◆ ABOUT THIS TASK ◆
Only one stretch of the data below is wanted: the lines starting at the one with "subst s'. rewrite" and ending at the one with "set (s2 := step", both included, given again exactly.

◆ Dataset entries ◆

Segment Open

(** C26: when nothing comes for two read checks that are made, the connection is given up: the
    monitor fails, and the listener is told of it, once, whatever is written meanwhile. *)
Theorem dead_peer_detected s evs1 t1 evs2 t2 evs3 : watching s -> filterOpen s = true -> Forall (fun ev => silent ev = true) (evs1 ++ evs2 ++ evs3) ->
  accepted t1 (run evs1 s) -> accepted t2 (run (evs1 ++ ReadTimer t1 false :: evs2) s) ->
  let s' := run (evs1 ++ ReadTimer t1 false :: evs2 ++ ReadTimer t2 false :: evs3 ++ [RunsReadError]) s in
  failed s' = true /\ exceptions s' = S (exceptions s).
Proof.
  intros Hw Ho Hev Ha1 Ha2. cbv zeta. assert (Hev' := Hev). apply List.Forall_app in Hev' as [H1 [H2 H3]%List.Forall_app].
  assert (Forall (fun ev => silent ev = true) (evs1 ++ ReadTimer t1 false :: evs2 ++ ReadTimer t2 false :: evs3 ++ [RunsReadError])) as Hall by (apply List.Forall_app; split; [done|]; constructor; [done|]; apply List.Forall_app; split; [done|]; constructor; [done|]; apply List.Forall_app; split; [done|by repeat constructor]).
  set (s' := run _ _). assert (failed s' = true) as Hf; [|split; [done|]].
  2: { destruct (silent_run _ s Hall (or_introl Hw)) as [[_ [(_ & _ & H)|(Hn & ([_ _ _ ?] & _) & _)]] _]; [apply H; [by destruct Hw|done]|unfold s' in Hf; congruence]. }
  subst s'. rewrite run_app. destruct (silent_run evs1 s H1 (or_introl Hw)) as [_ [Hw1|Hf]]; [|by apply failed_stays; [apply List.Forall_app in Hall as [_ ?]|]].
  apply List.Forall_app in Hall as [_ Hall]. rewrite run_app in Ha2. set (s1 := run evs1 s) in *. destruct (check_made t1 s1 Hw1 Ha1) as [Hc1 _]. apply List.Forall_cons_iff in Hall as [Ht1 Hall].
  change (failed (run (evs2 ++ ReadTimer t2 false :: evs3 ++ [RunsReadError]) (step (ReadTimer t1 false) s1)) = true). change (accepted t2 (run evs2 (step (ReadTimer t1 false) s1))) in Ha2.
  set (s2 := step (ReadTimer t1 false) s1) in *. destruct (silent_step (ReadTimer t1 false) s1 eq_refl (or_introl Hw1)) as [_ [(Hf&_)|(_&(Hw2&_)&_)]]; [by apply failed_stays|].
  rewrite run_app. apply List.Forall_app in Hall as [_ Hall]. destruct (silent_run evs2 s2 H2 (or_introl Hw2)) as [[_ [(Hf&_)|(_&(Hw3&Hc3&_)&_)]] _]; [by apply failed_stays|].
  set (s3 := run evs2 s2) in *. destruct (check_made t2 s3 Hw3 Ha2) as [_ Hr]. specialize (Hr (Hc3 Hc1)). apply List.Forall_cons_iff in Hall as [_ Hall].
  change (failed (run (evs3 ++ [RunsReadError]) (step (ReadTimer t2 false) s3)) = true). set (s4 := step (ReadTimer t2 false) s3) in *.
  destruct (silent_step (ReadTimer t2 false) s3 eq_refl (or_introl Hw3)) as [_ [(Hf&_)|(_&(Hw4&_)&_)]]; [by apply failed_stays|].
  rewrite run_app. destruct (silent_run evs3 s4 H3 (or_introl Hw4)) as [[_ [(Hf&_)|(_&(Hw5&_&Hr5)&_)]] _]; [by apply failed_stays; [repeat constructor|]|].
  change (failed (step RunsReadError (run evs3 s4)) = true). cbn [step]. rewrite (wt_timers _ Hw5). unfold readError_iterate. rewrite (Hr5 Hr). apply onException_goes. left. by destruct Hw5.
Qed.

Segment Closed

◆ EXERCISE ANSWER ◆
  subst s'. rewrite run_app. destruct (silent_run evs1 s H1 (or_introl Hw)) as [_ [Hw1|Hf]]; [|by apply failed_stays; [apply List.Forall_app in Hall as [_ ?]|]].
  apply List.Forall_app in Hall as [_ Hall]. rewrite run_app in Ha2. set (s1 := run evs1 s) in *. destruct (check_made t1 s1 Hw1 Ha1) as [Hc1 _]. apply List.Forall_cons_iff in Hall as [Ht1 Hall].
  change (failed (run (evs2 ++ ReadTimer t2 false :: evs3 ++ [RunsReadError]) (step (ReadTimer t1 false) s1)) = true). change (accepted t2 (run evs2 (step (ReadTimer t1 false) s1))) in Ha2.
  set (s2 := step (ReadTimer t1 false) s1) in *. destruct (silent_step (ReadTimer t1 false) s1 eq_refl (or_introl Hw1)) as [_ [(Hf&_)|(_&(Hw2&_)&_)]]; [by apply failed_stays|].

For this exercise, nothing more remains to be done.